- Opening Delimiter -

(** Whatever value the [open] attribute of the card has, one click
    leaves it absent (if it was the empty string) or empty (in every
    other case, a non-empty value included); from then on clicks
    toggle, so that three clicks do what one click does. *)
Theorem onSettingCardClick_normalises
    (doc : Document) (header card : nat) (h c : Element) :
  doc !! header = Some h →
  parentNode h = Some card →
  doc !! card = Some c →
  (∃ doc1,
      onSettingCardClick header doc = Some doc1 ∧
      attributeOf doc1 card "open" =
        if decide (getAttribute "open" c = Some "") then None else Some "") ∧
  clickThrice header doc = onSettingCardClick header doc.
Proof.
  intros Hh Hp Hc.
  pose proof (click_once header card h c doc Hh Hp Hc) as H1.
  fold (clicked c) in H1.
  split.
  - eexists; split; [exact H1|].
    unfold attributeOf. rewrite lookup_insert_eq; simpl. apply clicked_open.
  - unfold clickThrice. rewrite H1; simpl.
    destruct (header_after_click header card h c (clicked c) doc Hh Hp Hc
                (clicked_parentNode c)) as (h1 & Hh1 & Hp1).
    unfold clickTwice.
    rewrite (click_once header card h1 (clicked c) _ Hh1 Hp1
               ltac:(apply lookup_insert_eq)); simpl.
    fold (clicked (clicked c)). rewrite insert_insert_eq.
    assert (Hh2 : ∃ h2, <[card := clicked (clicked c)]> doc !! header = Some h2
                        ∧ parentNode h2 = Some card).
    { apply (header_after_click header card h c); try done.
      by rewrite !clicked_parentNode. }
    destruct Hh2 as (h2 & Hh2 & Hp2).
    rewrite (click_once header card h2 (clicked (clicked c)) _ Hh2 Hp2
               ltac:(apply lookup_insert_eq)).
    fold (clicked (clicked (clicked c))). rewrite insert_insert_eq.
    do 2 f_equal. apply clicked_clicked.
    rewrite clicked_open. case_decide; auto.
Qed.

- Closing Delimiter -
- Opening Delimiter -

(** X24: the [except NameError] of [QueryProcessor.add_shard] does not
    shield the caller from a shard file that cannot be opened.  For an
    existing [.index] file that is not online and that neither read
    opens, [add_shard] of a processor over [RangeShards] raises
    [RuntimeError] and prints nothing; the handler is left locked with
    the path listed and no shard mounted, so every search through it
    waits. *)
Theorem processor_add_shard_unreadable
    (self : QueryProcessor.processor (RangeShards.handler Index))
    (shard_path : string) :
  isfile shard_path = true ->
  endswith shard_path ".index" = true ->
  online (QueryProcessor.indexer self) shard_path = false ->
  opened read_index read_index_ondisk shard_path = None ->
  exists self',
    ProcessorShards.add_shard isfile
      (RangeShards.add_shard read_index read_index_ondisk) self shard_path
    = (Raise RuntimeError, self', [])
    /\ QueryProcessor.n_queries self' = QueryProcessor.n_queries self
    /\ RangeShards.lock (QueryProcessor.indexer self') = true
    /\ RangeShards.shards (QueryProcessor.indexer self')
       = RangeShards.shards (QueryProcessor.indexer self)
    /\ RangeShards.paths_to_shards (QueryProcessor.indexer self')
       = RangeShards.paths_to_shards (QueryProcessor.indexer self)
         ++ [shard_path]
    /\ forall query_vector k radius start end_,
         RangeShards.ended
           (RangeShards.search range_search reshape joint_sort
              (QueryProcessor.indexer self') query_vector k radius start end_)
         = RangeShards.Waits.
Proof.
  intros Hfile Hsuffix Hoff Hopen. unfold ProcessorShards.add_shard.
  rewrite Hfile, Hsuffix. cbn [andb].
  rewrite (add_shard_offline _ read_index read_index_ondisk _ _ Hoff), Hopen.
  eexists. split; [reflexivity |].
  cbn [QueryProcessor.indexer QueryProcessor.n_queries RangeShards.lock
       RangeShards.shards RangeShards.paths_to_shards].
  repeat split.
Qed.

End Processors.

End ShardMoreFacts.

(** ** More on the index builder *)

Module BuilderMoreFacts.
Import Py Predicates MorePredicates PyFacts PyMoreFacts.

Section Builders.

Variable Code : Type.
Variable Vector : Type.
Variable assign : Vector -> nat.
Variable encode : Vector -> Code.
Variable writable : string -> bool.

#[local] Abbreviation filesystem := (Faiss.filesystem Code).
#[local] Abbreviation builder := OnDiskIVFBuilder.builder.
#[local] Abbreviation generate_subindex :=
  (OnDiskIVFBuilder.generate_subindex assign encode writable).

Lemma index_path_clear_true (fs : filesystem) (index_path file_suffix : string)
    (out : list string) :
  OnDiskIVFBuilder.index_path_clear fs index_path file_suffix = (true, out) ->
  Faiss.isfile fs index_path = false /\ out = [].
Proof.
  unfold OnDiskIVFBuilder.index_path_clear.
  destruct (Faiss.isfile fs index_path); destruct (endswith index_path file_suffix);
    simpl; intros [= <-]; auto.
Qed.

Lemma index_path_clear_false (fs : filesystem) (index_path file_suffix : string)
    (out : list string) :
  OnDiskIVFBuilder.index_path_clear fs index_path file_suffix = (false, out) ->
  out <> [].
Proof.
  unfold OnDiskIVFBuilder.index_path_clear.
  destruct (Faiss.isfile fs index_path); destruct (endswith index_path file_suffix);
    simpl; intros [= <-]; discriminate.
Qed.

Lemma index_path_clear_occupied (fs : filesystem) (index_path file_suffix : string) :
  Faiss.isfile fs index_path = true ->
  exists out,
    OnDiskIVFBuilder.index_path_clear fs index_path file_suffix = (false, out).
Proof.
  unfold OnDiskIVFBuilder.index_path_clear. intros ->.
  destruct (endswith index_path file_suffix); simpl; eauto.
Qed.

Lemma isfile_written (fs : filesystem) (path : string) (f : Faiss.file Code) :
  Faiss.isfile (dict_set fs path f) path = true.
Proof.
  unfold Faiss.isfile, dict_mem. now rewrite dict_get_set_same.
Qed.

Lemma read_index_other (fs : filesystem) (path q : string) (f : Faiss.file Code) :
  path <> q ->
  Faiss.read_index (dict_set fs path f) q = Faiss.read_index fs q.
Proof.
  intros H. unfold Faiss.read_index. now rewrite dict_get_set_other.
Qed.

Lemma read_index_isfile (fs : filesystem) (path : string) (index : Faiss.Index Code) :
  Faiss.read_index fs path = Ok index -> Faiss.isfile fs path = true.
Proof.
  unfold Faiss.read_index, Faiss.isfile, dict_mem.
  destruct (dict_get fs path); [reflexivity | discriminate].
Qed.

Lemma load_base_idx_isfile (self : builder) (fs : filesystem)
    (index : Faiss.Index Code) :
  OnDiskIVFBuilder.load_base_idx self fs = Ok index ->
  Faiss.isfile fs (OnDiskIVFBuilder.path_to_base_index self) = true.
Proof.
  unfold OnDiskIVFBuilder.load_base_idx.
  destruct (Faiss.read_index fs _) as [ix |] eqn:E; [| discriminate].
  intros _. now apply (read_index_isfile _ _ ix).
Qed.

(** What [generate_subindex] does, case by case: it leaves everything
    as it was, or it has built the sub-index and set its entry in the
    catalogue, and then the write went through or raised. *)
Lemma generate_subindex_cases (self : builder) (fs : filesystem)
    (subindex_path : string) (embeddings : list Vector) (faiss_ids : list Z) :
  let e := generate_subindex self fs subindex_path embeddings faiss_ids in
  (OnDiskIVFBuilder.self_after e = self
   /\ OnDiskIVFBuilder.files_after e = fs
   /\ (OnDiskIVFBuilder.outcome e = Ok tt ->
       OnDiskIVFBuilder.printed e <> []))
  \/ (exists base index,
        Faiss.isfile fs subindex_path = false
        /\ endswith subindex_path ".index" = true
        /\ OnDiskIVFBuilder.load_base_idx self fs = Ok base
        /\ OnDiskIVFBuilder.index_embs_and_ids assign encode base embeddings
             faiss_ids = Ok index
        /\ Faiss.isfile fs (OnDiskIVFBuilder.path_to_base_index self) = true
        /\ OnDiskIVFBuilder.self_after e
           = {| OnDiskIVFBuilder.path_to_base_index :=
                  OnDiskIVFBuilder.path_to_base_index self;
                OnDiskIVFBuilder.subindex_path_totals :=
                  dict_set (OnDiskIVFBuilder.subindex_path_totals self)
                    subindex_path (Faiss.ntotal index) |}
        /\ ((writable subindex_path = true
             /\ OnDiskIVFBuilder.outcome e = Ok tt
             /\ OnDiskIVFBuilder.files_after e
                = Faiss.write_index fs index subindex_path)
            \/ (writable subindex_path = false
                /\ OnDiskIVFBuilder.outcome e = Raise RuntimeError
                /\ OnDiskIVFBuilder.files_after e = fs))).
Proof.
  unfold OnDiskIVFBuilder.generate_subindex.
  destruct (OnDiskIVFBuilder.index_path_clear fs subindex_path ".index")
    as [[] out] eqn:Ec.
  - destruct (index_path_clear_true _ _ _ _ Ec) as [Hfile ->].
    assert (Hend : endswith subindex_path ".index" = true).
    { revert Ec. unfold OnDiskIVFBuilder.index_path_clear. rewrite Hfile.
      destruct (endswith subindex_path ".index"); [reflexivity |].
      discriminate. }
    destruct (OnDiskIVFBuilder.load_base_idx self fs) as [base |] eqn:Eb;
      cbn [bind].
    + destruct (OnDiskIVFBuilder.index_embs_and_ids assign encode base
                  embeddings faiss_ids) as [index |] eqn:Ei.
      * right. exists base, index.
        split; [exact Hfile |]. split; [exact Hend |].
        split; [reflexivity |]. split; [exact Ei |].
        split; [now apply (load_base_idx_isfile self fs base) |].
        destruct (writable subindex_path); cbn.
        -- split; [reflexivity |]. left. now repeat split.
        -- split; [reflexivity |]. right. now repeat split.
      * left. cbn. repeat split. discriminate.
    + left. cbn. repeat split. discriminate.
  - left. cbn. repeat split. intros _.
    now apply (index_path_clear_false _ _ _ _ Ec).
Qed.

- Closing Delimiter -
- Opening Delimiter -

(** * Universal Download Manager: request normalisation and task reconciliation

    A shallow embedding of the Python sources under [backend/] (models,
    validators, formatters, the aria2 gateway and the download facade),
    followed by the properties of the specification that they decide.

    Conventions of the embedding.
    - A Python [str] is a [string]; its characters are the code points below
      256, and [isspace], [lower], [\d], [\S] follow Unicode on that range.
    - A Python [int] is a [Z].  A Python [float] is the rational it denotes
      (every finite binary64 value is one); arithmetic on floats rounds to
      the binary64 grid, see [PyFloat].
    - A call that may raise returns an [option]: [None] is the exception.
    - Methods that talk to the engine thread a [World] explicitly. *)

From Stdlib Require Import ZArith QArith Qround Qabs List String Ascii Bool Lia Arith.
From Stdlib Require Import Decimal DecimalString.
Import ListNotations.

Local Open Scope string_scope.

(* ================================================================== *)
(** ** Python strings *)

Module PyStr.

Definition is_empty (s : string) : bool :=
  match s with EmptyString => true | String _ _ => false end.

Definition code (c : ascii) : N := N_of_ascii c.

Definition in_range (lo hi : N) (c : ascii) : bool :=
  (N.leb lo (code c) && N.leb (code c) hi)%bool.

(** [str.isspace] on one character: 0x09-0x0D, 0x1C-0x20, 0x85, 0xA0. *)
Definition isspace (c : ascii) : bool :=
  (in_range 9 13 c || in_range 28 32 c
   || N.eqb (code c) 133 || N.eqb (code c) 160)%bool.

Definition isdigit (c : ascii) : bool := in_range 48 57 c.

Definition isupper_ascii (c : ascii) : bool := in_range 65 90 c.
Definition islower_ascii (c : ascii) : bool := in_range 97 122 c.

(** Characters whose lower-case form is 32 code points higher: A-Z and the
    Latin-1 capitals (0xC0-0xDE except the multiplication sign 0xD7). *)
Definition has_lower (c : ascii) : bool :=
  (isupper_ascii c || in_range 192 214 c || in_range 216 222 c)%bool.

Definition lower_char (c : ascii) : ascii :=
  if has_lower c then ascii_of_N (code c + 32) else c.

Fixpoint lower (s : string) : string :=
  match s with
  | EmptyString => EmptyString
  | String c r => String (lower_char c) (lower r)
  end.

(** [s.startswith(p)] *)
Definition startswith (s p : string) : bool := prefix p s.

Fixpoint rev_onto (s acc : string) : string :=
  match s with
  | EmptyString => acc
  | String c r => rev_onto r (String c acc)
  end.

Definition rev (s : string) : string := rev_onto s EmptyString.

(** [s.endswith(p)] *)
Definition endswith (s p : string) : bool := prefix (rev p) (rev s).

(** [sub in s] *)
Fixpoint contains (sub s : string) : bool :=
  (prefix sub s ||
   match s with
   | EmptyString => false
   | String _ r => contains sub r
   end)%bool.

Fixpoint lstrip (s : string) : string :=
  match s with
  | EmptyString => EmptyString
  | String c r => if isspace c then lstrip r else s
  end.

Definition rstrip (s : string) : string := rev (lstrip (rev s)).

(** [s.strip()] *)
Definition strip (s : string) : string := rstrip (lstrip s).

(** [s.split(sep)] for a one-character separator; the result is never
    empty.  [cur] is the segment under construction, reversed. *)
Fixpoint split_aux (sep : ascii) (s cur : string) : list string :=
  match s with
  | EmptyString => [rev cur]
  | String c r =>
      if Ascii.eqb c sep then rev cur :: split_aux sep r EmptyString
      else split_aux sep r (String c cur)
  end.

- Closing Delimiter -

The task
Look above for the line holding "catalogue, and then" and the line holding "split; [exact Hfile", then output exactly those two lines and every line between them, nothing more.

Written solution
    catalogue, and then the write went through or raised. *)
Lemma generate_subindex_cases (self : builder) (fs : filesystem)
    (subindex_path : string) (embeddings : list Vector) (faiss_ids : list Z) :
  let e := generate_subindex self fs subindex_path embeddings faiss_ids in
  (OnDiskIVFBuilder.self_after e = self
   /\ OnDiskIVFBuilder.files_after e = fs
   /\ (OnDiskIVFBuilder.outcome e = Ok tt ->
       OnDiskIVFBuilder.printed e <> []))
  \/ (exists base index,
        Faiss.isfile fs subindex_path = false
        /\ endswith subindex_path ".index" = true
        /\ OnDiskIVFBuilder.load_base_idx self fs = Ok base
        /\ OnDiskIVFBuilder.index_embs_and_ids assign encode base embeddings
             faiss_ids = Ok index
        /\ Faiss.isfile fs (OnDiskIVFBuilder.path_to_base_index self) = true
        /\ OnDiskIVFBuilder.self_after e
           = {| OnDiskIVFBuilder.path_to_base_index :=
                  OnDiskIVFBuilder.path_to_base_index self;
                OnDiskIVFBuilder.subindex_path_totals :=
                  dict_set (OnDiskIVFBuilder.subindex_path_totals self)
                    subindex_path (Faiss.ntotal index) |}
        /\ ((writable subindex_path = true
             /\ OnDiskIVFBuilder.outcome e = Ok tt
             /\ OnDiskIVFBuilder.files_after e
                = Faiss.write_index fs index subindex_path)
            \/ (writable subindex_path = false
                /\ OnDiskIVFBuilder.outcome e = Raise RuntimeError
                /\ OnDiskIVFBuilder.files_after e = fs))).
Proof.
  unfold OnDiskIVFBuilder.generate_subindex.
  destruct (OnDiskIVFBuilder.index_path_clear fs subindex_path ".index")
    as [[] out] eqn:Ec.
  - destruct (index_path_clear_true _ _ _ _ Ec) as [Hfile ->].
    assert (Hend : endswith subindex_path ".index" = true).
    { revert Ec. unfold OnDiskIVFBuilder.index_path_clear. rewrite Hfile.
      destruct (endswith subindex_path ".index"); [reflexivity |].
      discriminate. }
    destruct (OnDiskIVFBuilder.load_base_idx self fs) as [base |] eqn:Eb;
      cbn [bind].
    + destruct (OnDiskIVFBuilder.index_embs_and_ids assign encode base
                  embeddings faiss_ids) as [index |] eqn:Ei.
      * right. exists base, index.
        split; [exact Hfile |]. split; [exact Hend |].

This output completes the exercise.